Analysis: Sewage pipes are leaking pharmaceuticals into the Chesapeake Bay

Water sampling is conducted in a Gwynns Falls stream. Photo by Benjamin Glass-Siegel/Baltimore Ecosystem Study
Water sampling is conducted in a Gwynns Falls stream. Photo by Benjamin Glass-Siegel/Baltimore Ecosystem Study

Aug. 18 (UPI) -- Year-long analysis of an urban stream network in Baltimore suggests pharmaceutical pollution is a persistent problem in the region's freshwater ecosystems.

According to the new study, published Wednesday in the journal Environmental Science and Technology, leaky sewage pipes allow thousands of human doses of pharmaceutical drugs to enter the Chesapeake Bay each year.

"Pharmaceuticals enter freshwaters through multiple pathways, including effluent from wastewater treatment and septic systems, as well as agricultural runoff," lead study author Megan Fork, a postdoctoral research associate at Cary Institute of Ecosystem Studies, said in a press release.

"An important, but often overlooked contributor is aging and faulty wastewater infrastructure, which is common in many older cities."

For a year, scientists collected and analyzed water samples from six sites within Baltimore's Gwynns Falls watershed. Because the watershed's streams don't receive any wastewater effluent, researchers could be certain the detected drugs originated from leaky pipes.

Scientists screened for 92 different pharmaceutical compounds and identified 37 unique compounds.
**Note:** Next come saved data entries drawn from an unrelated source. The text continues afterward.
(* ===== verification/AdminSpec.v ===== *)
(** * The administration interface: the theorems

    Of Admin.v and Admin.v: who gets in and as what, what a call can
    change, how often a one-time password is good for, and that a review of
    the audit trail page by page misses nothing. *)
From S2P Require Import Prelude Words Text Errors Calendar X509 ExampleLibs Ocsp AuditLog AuditSpec FailureTracker BasicOtp Labels Revocation Admin.
Open Scope Z_scope.

(** ** Who gets in *)

Section Auth.
Context `{HL : X509Lib}.
Variable to_lowercase : string -> string.
Variable display_utc : Z -> string.
Variable revocation : bytes -> outcome unit string.
Abbreviation admin_auth := (admin_auth to_lowercase display_utc revocation).
Abbreviation validate_admin_cert := (validate_admin_cert to_lowercase display_utc).

Lemma admin_trust_anchors_spec cache rq ca_file cache' r :
  admin_trust_anchors cache rq ca_file = (cache', r) ->
  (cache' = cache \/ cache = None /\ exists pem, rq_read_file rq ca_file = inl pem /\
     cache' = Some (rq_pem_certs rq pem) /\ rq_pem_certs rq pem <> []) /\
  (forall anchors, r = Ok anchors -> cache' = Some anchors) /\ r <> Panic.
Proof.
  unfold admin_trust_anchors. destruct cache as [l|].
  - intros [= <- <-]. split_and!; [by left|by intros a [= ->]|done].
  - destruct (rq_read_file rq ca_file) as [pem|e]; [|intros [= <- <-]; split_and!; [by left|done..]].
    destruct (rq_pem_certs rq pem) as [|c l] eqn:Ep; intros [= <- <-]; split_and!; try done; [by left| |by intros a [= ->]].
    right. split; [done|]. exists pem. by rewrite Ep.
Qed.

Lemma admin_client_Ok der cert dn :
  admin_client der = Ok (cert, dn) ->
  cert_from_der der = inl cert /\ dn = format_dn (cert_subject cert) /\ dn <> EmptyString.
Proof.
  unfold admin_client. intros E. take_ok E as c E1. apply of_lib_Ok in E1.
  destruct (is_empty _) eqn:Ee; [done|]. cbn [orb] in E. destruct (String.eqb _ _); [done|]. injection E as <- <-.
  split_and!; [done|done|]. intros H. by rewrite H in Ee.
Qed.

Lemma admin_signature_Ok cert dn ca_file der anchors :
  admin_signature cert dn ca_file der anchors = Ok tt ->
  exists tbs alg spki anchor r, cert_ranges der = Some (tbs, alg, spki) /\ anchor ∈ anchors /\
    cert_ranges anchor = Some r /\ verify_signature tbs alg (cert_signature cert) r.2 = inl tt.
Proof.
  unfold admin_signature. destruct (cert_ranges der) as [[[tbs alg] spki]|]; [|done]. cbn [ok_or obind fst snd].
  destruct (existsb _ anchors) eqn:E; [|done]. intros _. apply existsb_exists in E as (anchor & Hin & Hv).
  unfold anchor_verifies in Hv. destruct (cert_ranges anchor) as [r|] eqn:Er; [|done].
  destruct (verify_signature _ _ _ _) as [[]|] eqn:Ev; [|done].
  exists tbs, alg, spki, anchor, r. split_and!; [done|by apply list_elem_of_In|done|done].
Qed.

Lemma admin_validity_Ok cert now :
  admin_validity display_utc cert now = Ok tt -> exists nb na,
    time (cert_not_before cert) = Ok nb /\ time (cert_not_after cert) = Ok na /\ nb <= now <= na.
Proof.
  unfold admin_validity, time_to_chrono. intros E. take_ok E as nb E1. take_ok E as na E2.
  apply map_err_Ok in E1, E2. exists nb, na. case_in E; [done|]. case_in E; [done|]. split_and!; try done; blia.
Qed.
To calculate annual levels of pharmaceutical pollution throughout the watershed, researchers compared drug concentrations measured at the Gwynns Falls outlet with river discharge rates recorded by the U.S. Geological Survey.

Scientists determined that the Gwynns Falls watershed delivers 30,000 adult doses of antidepressants, 1,700 doses of antibiotics and about 30,000 tablets of acetaminophen into Baltimore's Inner Harbor.
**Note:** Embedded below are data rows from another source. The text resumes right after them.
(** ** [cas.rs] *)

Definition pool_health (o : StatusOutside) (id : string) : string :=
  default "unknown"%string (p ← so_pool o; st ← statuses p !! id; Some (health_text (health st))).
Definition ca_summary (o : StatusOutside) (c : CaConfig) : CaSummary :=
  MkCaSummary (cfg_id c) (cfg_is_default c) (cfg_key_type c) (cfg_hash_algorithm c) (cfg_validity_days c)
    (pool_health o (cfg_id c)) (is_hsm_backed c).
Definition list_cas (app : AppConfig) (o : StatusOutside) : StatusAnswer := AnsCas (map (ca_summary o) (ca_configs app)).
Definition get_ca_detail (app : AppConfig) (o : StatusOutside) (id : string) : outcome StatusAnswer Refusal :=
  match List.find (fun c => String.eqb (cfg_id c) id) (ca_configs app) with
  | None => Err (RefusedText 404 "CA not found")
  | Some c =>
      Ok (AnsCa (MkCaDetail (ca_summary o c) (cfg_common_name c) (cfg_crl_url c) (cfg_ocsp_url c)
        (cfg_cab_forum_compliant c)))
  end.
Definition get_ca_health (app : AppConfig) (o : StatusOutside) (id : string) : outcome StatusAnswer Refusal :=
  if negb (existsb (fun c => String.eqb (cfg_id c) id) (ca_configs app)) then Err (RefusedText 404 "CA not found")
  else
    Ok match so_pool o with
       | Some p =>
           match statuses p !! id with
           | Some st => AnsCaHealth id (health_text (health st)) (f64_as_u64 (latency_ema_ms st))
           | None => AnsCaHealth id "unknown" 0
           end
       | None => AnsCaHealth id "not_monitored" 0
       end.

Definition status_handler (app : AppConfig) (hsm_configured : bool) (m : option Hsm.HsmContext) (o : StatusOutside)
    (s : AppState) (op : StatusOp) : AppState * outcome StatusAnswer Refusal :=
  let ok r := (r.1, Ok r.2) in
  match op with
  | OpHealth => ok (get_health app hsm_configured m o s)
  | OpHealthDb => ok (get_health_db o s)
  | OpHealthHsm => ok (get_health_hsm hsm_configured m o s)
  | OpHealthCa => ok (get_health_ca app m o s)
  | OpListCas => (s, Ok (list_cas app o))
  | OpGetCa id => (s, get_ca_detail app o id)
  | OpGetCaHealth id => (s, get_ca_health app o id)
  end.

Variable to_lowercase : string -> string.
Variable display_utc : Z -> string.

(** A request to a status page: the extractor, then the handler. *)
Definition status_serve (cfg : option AdminConfig) (secrets : AdminSecrets) (app : AppConfig) (hsm_configured : bool)
    (m : option Hsm.HsmContext) (revocation : bytes -> outcome unit string) (rq : AdminRequest) (o : StatusOutside)
    (s : AdminState) (op : StatusOp) : AdminState * outcome StatusAnswer Refusal :=
  let (anchors, auth) := admin_auth to_lowercase display_utc revocation cfg secrets (ad_anchors s) rq in
  let s := MkAdminState anchors (ad_app s) (ad_tokens s) (ad_next_otp s) in
  match auth with
  | Ok _ => let (a, r) := status_handler app hsm_configured m o (ad_app s) op in (set_ad_app s a, r)
  | Err e => (s, Err e)
  | Panic => (s, Panic)
  end.

(** ** What the pages show *)

(** A CA is alive: its key is there and is the certificate's, or its module
    has a session, and the certificate is within its validity. *)
Lemma probe_local_ca_Ok o m cfg ca : probe_local_ca o m cfg ca = Ok tt <->
  exists key cert now,
    resolve_signing_key (so_utf8_error_text o) (so_read_file o) cfg (option_map signing_context m) = Ok key /\
    x509_from_der (ca_cert_der ca) = inl cert /\ so_asn1_now o = inl now /\
    x509_not_before cert <= now < x509_not_after cert /\
    match key with
    | Pem pem => exists k pub, private_key_from_pem pem = inl k /\ x509_public_key cert = inl pub /\ public_eq k pub = true
    | Issuance.Hsm _ _ => exists h, m = Some h /\ health_check h = Ok tt
    end.
Proof.
  unfold probe_local_ca. split.
  - intros H. take_ok H as key E1. apply map_err_Ok in E1. take_ok H as cert E2. apply of_lib_Ok in E2.
    take_ok H as u E3. take_ok H as now E4. apply of_lib_Ok in E4.
    destruct ((now <? _) || _) eqn:Et; [done|]. apply orb_false_iff in Et as [Hb Ha].
    exists key, cert, now. split_and!; [done..|lia|lia|]. destruct key as [pem|c l]; cbn [probe_key] in E3.
    + take_ok E3 as k F1. take_ok E3 as pub F2. apply of_lib_Ok in F1, F2. destruct (public_eq k pub) eqn:F3; [|done].
      by exists k, pub.
    + take_ok E3 as h F1. apply ok_or_Ok in F1. apply map_err_Ok in E3. destruct u. by exists h.
  - intros (key & cert & now & -> & -> & -> & Ht & Hk). cbn [map_err of_lib obind].
    assert (probe_key m cert key = Ok tt) as ->.
    { destruct key as [pem|c l]; cbn [probe_key].
      - destruct Hk as (k & pub & -> & -> & Hk). cbn [of_lib obind]. by rewrite Hk.
      - destruct Hk as (h & -> & Hk). cbn [ok_or obind]. by rewrite Hk. }
    cbn [obind]. destruct ((now <? _) || _) eqn:Et; [|done]. apply orb_true_iff in Et. lia.
Qed.

Lemma filter_full {A} (f : A -> bool) (l : list A) x :
  (length l <= length (List.filter f l))%nat -> x ∈ l -> f x = true.
Proof.
  induction l as [|y l IH]; cbn; [by intros _ ?%not_elem_of_nil|]. pose proof (filter_length_le f l) as Hle.
  destruct (f y) eqn:E; cbn; intros Hl [->|Hx]%elem_of_cons; try done; [apply IH; [lia|done]|lia..].
Qed.

(** Without a pool, a server that calls itself healthy has a database that
    answers and CAs that are all loaded and alive. *)
Lemma healthy_is_alive app hc m o s :
  so_pool o = None ->
  match (get_health app hc m o s).2 with AnsSystem _ h => sys_status h = "healthy"%string | _ => False end ->
  so_database o = DbAnswered /\
  forall cfg, cfg ∈ ca_configs app ->
    exists ca, cas app !! cfg_id cfg = Some ca /\ probe_local_ca o m cfg ca = Ok tt.
Proof.
  intros Hp. unfold get_health. cbv zeta. cbn [snd sys_status]. unfold overall_status, healthy_ca_count. rewrite Hp.
  destruct (_ || _) eqn:E1; [done|]. destruct (_ || _) eqn:E2 in |- *; [done|]. intros _.
  apply orb_false_iff in E1 as [E1 _], E2 as [_ E2]. apply Z.ltb_ge in E2. split.
  - unfold check_database_health in E1. by destruct (so_database o).
  - intros cfg Hin. enough (Ha : ca_alive o app m cfg = true).
    { unfold ca_alive in Ha. destruct (cas app !! cfg_id cfg) as [ca|]; [|done]. exists ca. split; [done|].
      by destruct (probe_local_ca o m cfg ca) as [[]| |]. }
    apply (filter_full (ca_alive o app m) (ca_configs app)); [lia|done].
Qed.

(** With a pool, the module does not matter to the status, though its page
    may say that it cannot be reached. *)
Lemma module_not_in_status app hc m hc' m' o s p :
  so_pool o = Some p ->
  match (get_health app hc m o s).2, (get_health app hc' m' o s).2 with
  | AnsSystem c h, AnsSystem c' h' => c = c' /\ sys_status h = sys_status h'
  | _, _ => False
  end.
Proof. intros Hp. unfold get_health, healthy_ca_count. cbv zeta. cbn. by rewrite Hp. Qed.

(** A page leaves one event of the trail, or none. *)
Lemma status_handler_state app hc m o s op :
  (status_handler app hc m o s op).1 = s \/
  exists detail, (status_handler app hc m o s op).1 = health_event s detail o.
Proof.
  destruct op; cbn; try (by left); try (by right; eexists).
  unfold get_health_hsm. destruct hc; [right; by eexists|by left].
Qed.

(** Nobody but an administrator sees a page. *)
Lemma status_serve_sound cfg secrets app hc m revocation rq o s op s' ans :
  status_serve cfg secrets app hc m revocation rq o s op = (s', Ok ans) ->
  exists a, (admin_auth to_lowercase display_utc revocation cfg secrets (ad_anchors s) rq).2 = Ok a.
Proof.
  unfold status_serve. destruct (admin_auth _ _ _ _ _ _ _) as [anchors [a|e|]]; [|done..]. intros _. by exists a.
Qed.
End AdminStatus.

(** ** Example *)

(** A certificate is its key, and is valid for a hundred seconds. *)
#[export] Instance example_probe : OpensslProbe := {
  OsslCert := bytes;
  OsslKey := bytes;
  x509_from_der := inl;
  x509_public_key := inl;
  private_key_from_pem := inl;
  public_eq a b := bool_decide (a = b);
  x509_not_before _ := 0;
  x509_not_after _ := 100
}.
Though the concentrations of drugs varied from day to day, sample site to sample-site, researchers found pharmaceutical loads were, overall, persistent and ecologically relevant.

"We estimate that nearly 1 percent of raw sewage originating in the Gwynns Falls watershed flows into the environment via leaking infrastructure," said Emma Rosi, senior co-author and aquatic ecologist at Cary Institute.

"If we extrapolate our calculations to the entire Chesapeake Bay watershed, we estimate that approximately 11.7 billion liters of raw sewage may enter the Bay via leaks every year -- carrying a range of pharmaceutical compounds that can affect aquatic organisms and disrupt ecosystem processes."

Many previous studies have shown elevated pharmaceutical concentrations can alter the physiology of freshwater species, including fish and amphibians, potentially triggered ecosystem-wide changes.

"Our findings underscore the ubiquity of drugs in freshwaters, and the need to examine and account for all pollution pathways, not just obvious ones like wastewater treatment plant effluent," Fork said.